Return all lines from the entries below in which the word "when" is present.

Given records:
-- Opening Marker --

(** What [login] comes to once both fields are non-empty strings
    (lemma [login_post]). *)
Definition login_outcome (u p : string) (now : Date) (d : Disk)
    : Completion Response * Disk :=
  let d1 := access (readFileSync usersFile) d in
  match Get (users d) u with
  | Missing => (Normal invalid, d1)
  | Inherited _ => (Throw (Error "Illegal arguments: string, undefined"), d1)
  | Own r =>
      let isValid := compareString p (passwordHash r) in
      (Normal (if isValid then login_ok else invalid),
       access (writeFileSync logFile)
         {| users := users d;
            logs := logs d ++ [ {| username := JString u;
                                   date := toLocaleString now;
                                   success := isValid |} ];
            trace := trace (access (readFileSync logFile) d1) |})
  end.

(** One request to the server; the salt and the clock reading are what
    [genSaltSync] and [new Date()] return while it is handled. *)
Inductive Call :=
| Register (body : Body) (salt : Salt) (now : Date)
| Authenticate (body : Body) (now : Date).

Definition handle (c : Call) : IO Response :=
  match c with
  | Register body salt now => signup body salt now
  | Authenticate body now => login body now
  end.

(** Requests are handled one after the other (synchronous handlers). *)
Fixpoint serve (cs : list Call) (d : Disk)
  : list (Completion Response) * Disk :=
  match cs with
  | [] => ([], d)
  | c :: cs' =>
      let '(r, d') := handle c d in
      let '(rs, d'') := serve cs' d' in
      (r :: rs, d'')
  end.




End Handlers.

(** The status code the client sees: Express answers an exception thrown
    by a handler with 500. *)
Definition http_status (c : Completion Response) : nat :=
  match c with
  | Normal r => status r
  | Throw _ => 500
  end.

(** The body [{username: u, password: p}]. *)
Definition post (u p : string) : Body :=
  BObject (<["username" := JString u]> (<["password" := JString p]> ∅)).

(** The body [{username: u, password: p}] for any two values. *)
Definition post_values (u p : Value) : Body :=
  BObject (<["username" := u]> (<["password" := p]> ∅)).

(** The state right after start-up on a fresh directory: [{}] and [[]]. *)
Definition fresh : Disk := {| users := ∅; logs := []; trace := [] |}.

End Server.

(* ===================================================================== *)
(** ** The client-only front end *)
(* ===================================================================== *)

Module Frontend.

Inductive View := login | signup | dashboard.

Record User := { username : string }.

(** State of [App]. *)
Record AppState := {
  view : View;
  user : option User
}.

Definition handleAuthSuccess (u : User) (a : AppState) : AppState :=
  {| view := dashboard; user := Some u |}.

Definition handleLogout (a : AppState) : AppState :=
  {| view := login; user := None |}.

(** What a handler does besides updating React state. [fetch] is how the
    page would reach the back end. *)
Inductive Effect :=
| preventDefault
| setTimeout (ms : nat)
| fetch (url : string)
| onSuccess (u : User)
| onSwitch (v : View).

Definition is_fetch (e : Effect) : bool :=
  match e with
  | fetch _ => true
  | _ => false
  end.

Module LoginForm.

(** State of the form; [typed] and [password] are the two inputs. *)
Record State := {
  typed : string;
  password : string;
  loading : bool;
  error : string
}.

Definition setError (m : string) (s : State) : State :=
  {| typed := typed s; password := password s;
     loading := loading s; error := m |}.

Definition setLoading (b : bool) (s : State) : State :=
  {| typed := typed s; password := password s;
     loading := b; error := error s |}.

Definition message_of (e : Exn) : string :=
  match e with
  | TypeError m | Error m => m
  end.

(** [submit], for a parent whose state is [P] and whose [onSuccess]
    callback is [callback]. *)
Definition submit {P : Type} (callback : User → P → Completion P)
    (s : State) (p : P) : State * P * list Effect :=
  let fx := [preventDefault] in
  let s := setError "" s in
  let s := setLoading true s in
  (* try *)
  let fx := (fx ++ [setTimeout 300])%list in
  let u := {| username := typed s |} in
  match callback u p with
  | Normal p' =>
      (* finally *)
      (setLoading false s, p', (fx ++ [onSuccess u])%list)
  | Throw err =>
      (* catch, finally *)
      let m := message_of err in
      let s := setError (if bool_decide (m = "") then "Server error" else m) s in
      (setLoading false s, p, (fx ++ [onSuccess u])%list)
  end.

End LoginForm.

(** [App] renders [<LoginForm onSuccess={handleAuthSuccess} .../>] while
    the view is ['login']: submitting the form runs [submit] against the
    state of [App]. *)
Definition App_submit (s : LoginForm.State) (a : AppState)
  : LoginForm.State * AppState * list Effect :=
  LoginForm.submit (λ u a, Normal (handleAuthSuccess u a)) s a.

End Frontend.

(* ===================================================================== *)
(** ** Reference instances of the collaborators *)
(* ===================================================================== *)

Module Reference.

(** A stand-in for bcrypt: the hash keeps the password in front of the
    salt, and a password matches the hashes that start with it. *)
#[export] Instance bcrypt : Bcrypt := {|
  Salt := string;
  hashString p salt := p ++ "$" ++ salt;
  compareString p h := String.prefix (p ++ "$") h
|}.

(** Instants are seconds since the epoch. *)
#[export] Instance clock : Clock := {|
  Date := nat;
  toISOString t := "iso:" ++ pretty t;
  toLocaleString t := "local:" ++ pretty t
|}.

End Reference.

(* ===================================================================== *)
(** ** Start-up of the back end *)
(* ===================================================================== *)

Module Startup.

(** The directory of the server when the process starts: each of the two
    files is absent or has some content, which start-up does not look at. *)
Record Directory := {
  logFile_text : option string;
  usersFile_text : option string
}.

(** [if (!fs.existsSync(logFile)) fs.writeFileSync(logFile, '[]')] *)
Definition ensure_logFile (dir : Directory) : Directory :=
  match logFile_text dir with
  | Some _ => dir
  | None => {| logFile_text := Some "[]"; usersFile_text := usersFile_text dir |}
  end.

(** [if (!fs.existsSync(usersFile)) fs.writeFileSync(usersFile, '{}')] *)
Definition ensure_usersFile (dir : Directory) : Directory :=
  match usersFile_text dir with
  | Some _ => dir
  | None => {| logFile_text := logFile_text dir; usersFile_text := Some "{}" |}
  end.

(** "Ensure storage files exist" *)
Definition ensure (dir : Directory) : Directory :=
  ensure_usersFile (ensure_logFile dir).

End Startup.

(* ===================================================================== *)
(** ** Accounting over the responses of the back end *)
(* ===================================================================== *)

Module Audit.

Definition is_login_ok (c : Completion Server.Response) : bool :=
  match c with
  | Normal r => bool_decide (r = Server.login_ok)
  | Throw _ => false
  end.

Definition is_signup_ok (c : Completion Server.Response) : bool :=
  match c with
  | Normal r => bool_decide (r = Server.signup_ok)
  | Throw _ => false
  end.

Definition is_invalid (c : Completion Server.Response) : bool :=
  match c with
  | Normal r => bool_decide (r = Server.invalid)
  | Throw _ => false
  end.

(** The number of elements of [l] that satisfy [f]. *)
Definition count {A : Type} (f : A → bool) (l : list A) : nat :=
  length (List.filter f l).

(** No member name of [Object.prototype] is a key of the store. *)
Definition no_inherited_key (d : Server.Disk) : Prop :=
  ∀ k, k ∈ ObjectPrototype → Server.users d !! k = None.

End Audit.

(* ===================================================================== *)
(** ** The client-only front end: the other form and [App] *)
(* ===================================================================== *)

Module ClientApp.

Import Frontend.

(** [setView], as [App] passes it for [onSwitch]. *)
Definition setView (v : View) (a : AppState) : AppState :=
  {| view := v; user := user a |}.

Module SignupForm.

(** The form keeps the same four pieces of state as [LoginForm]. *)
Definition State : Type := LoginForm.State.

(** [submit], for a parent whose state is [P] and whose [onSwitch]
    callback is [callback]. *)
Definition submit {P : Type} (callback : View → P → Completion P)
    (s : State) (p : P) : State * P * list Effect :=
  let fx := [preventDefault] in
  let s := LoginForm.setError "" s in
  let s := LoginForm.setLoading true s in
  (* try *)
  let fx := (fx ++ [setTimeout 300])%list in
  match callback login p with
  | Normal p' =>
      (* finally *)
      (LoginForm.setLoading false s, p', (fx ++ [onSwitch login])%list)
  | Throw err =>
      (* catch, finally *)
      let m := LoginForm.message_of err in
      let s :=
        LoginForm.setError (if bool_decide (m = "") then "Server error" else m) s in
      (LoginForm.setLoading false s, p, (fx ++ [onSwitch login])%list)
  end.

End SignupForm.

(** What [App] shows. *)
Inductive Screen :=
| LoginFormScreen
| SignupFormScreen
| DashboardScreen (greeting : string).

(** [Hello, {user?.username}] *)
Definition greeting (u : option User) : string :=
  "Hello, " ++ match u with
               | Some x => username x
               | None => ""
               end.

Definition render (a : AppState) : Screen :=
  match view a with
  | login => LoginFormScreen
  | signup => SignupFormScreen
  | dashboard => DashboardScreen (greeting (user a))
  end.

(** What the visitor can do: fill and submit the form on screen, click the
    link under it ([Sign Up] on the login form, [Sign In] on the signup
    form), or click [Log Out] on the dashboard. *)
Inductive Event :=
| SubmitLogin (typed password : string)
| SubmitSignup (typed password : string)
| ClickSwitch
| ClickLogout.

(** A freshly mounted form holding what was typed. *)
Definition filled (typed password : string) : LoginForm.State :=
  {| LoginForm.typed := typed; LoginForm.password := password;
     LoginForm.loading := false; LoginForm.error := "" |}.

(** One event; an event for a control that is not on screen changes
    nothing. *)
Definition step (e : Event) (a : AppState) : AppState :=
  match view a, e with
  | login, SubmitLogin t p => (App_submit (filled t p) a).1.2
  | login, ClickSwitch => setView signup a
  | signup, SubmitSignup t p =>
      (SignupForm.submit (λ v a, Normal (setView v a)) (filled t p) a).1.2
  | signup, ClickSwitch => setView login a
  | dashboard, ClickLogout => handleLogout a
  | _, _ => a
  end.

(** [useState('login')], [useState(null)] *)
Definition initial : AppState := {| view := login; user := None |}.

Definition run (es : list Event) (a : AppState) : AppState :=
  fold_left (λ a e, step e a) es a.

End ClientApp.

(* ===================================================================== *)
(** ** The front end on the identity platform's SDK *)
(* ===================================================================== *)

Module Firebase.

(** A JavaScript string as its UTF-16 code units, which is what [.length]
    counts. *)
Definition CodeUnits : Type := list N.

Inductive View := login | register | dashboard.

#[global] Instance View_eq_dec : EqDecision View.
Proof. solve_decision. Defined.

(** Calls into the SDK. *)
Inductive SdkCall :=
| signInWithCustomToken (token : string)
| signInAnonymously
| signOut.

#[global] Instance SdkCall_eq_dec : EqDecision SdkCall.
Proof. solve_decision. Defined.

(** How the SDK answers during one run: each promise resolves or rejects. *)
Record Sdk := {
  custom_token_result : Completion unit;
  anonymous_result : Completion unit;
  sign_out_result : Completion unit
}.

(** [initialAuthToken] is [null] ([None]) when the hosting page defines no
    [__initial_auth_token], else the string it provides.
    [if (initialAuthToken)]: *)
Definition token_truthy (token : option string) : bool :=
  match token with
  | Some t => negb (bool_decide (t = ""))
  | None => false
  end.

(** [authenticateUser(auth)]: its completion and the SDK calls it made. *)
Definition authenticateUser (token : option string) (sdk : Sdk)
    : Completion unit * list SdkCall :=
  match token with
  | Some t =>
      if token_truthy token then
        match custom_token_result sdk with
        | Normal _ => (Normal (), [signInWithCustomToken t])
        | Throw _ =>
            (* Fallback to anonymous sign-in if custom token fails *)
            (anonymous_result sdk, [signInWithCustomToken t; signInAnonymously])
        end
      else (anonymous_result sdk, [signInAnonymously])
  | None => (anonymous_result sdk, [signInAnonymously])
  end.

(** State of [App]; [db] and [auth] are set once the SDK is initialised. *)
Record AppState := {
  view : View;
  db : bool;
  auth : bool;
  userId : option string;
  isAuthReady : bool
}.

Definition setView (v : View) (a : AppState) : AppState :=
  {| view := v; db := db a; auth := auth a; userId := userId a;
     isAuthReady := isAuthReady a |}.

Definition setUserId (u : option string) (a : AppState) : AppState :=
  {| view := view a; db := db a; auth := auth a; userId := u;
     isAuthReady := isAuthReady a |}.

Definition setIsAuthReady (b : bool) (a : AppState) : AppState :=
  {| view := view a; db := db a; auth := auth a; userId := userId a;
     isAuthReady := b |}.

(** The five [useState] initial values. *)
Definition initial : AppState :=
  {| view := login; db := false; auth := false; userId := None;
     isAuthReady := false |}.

-- Closing Marker --
-- Opening Marker --

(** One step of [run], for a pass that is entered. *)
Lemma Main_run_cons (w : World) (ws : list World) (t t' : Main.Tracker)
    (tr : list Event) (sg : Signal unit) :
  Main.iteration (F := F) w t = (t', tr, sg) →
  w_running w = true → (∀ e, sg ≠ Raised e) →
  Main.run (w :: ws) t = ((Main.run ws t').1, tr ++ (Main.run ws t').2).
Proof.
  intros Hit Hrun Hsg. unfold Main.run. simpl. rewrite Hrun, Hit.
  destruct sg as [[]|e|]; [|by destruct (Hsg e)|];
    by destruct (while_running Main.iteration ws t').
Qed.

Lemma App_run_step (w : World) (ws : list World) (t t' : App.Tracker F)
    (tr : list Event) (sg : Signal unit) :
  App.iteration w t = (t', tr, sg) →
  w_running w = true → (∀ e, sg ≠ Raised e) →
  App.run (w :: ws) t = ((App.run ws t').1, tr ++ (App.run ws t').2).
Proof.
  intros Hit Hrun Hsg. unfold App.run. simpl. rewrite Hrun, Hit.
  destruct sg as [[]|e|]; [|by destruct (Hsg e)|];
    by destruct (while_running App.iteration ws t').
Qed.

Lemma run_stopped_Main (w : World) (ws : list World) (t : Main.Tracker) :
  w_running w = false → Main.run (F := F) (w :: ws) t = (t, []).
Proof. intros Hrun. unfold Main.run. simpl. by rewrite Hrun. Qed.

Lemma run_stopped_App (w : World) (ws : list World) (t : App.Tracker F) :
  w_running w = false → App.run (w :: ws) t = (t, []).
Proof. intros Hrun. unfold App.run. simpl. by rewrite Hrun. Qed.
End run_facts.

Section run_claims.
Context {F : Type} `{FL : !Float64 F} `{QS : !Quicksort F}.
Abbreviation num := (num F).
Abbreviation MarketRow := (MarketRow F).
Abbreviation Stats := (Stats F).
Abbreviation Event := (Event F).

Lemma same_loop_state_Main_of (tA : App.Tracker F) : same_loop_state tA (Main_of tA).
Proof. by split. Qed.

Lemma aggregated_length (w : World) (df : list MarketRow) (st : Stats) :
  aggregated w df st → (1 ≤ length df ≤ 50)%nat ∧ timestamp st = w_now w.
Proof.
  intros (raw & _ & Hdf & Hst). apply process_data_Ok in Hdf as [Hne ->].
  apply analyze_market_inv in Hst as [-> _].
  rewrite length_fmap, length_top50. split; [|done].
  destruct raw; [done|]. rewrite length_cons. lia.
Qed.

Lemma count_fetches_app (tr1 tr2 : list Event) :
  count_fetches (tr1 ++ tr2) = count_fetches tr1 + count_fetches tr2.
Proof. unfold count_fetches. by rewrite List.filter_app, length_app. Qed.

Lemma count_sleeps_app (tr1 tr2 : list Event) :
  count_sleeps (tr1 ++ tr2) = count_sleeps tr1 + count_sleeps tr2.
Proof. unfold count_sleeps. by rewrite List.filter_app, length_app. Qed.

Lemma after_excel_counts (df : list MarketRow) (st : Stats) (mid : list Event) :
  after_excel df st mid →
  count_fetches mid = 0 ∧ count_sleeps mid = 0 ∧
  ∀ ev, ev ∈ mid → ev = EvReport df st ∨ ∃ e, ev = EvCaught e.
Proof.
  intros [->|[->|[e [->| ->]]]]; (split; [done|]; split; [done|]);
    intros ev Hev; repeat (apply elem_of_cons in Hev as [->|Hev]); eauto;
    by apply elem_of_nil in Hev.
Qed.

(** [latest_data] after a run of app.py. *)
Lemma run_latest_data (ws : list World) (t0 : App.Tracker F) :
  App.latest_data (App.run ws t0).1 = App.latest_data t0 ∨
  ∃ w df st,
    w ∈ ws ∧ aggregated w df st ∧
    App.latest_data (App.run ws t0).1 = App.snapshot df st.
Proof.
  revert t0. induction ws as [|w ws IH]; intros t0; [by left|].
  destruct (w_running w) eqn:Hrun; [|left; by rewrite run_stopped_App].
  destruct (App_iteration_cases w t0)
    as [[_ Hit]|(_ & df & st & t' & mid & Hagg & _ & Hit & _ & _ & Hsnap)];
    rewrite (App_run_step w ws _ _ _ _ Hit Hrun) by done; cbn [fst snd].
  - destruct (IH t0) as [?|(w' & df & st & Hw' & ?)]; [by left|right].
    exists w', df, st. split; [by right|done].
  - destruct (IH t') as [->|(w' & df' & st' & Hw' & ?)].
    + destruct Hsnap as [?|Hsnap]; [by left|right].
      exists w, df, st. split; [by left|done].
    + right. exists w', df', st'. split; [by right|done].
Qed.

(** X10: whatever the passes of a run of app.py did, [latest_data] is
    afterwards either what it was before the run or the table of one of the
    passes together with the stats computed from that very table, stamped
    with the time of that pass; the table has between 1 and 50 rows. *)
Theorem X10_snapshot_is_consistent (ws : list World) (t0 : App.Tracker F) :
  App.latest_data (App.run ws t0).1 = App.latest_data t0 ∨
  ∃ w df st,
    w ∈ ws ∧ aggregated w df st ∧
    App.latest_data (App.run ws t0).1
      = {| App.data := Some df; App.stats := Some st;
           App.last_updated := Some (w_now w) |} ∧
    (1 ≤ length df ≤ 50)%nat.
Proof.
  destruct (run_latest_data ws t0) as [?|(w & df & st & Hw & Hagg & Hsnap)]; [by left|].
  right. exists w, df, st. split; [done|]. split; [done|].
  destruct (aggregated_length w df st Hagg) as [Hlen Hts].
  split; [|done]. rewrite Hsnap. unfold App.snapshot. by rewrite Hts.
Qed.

-- Closing Marker --

Written response:
(** The directory of the server when the process starts: each of the two
(** [initialAuthToken] is [null] ([None]) when the hosting page defines no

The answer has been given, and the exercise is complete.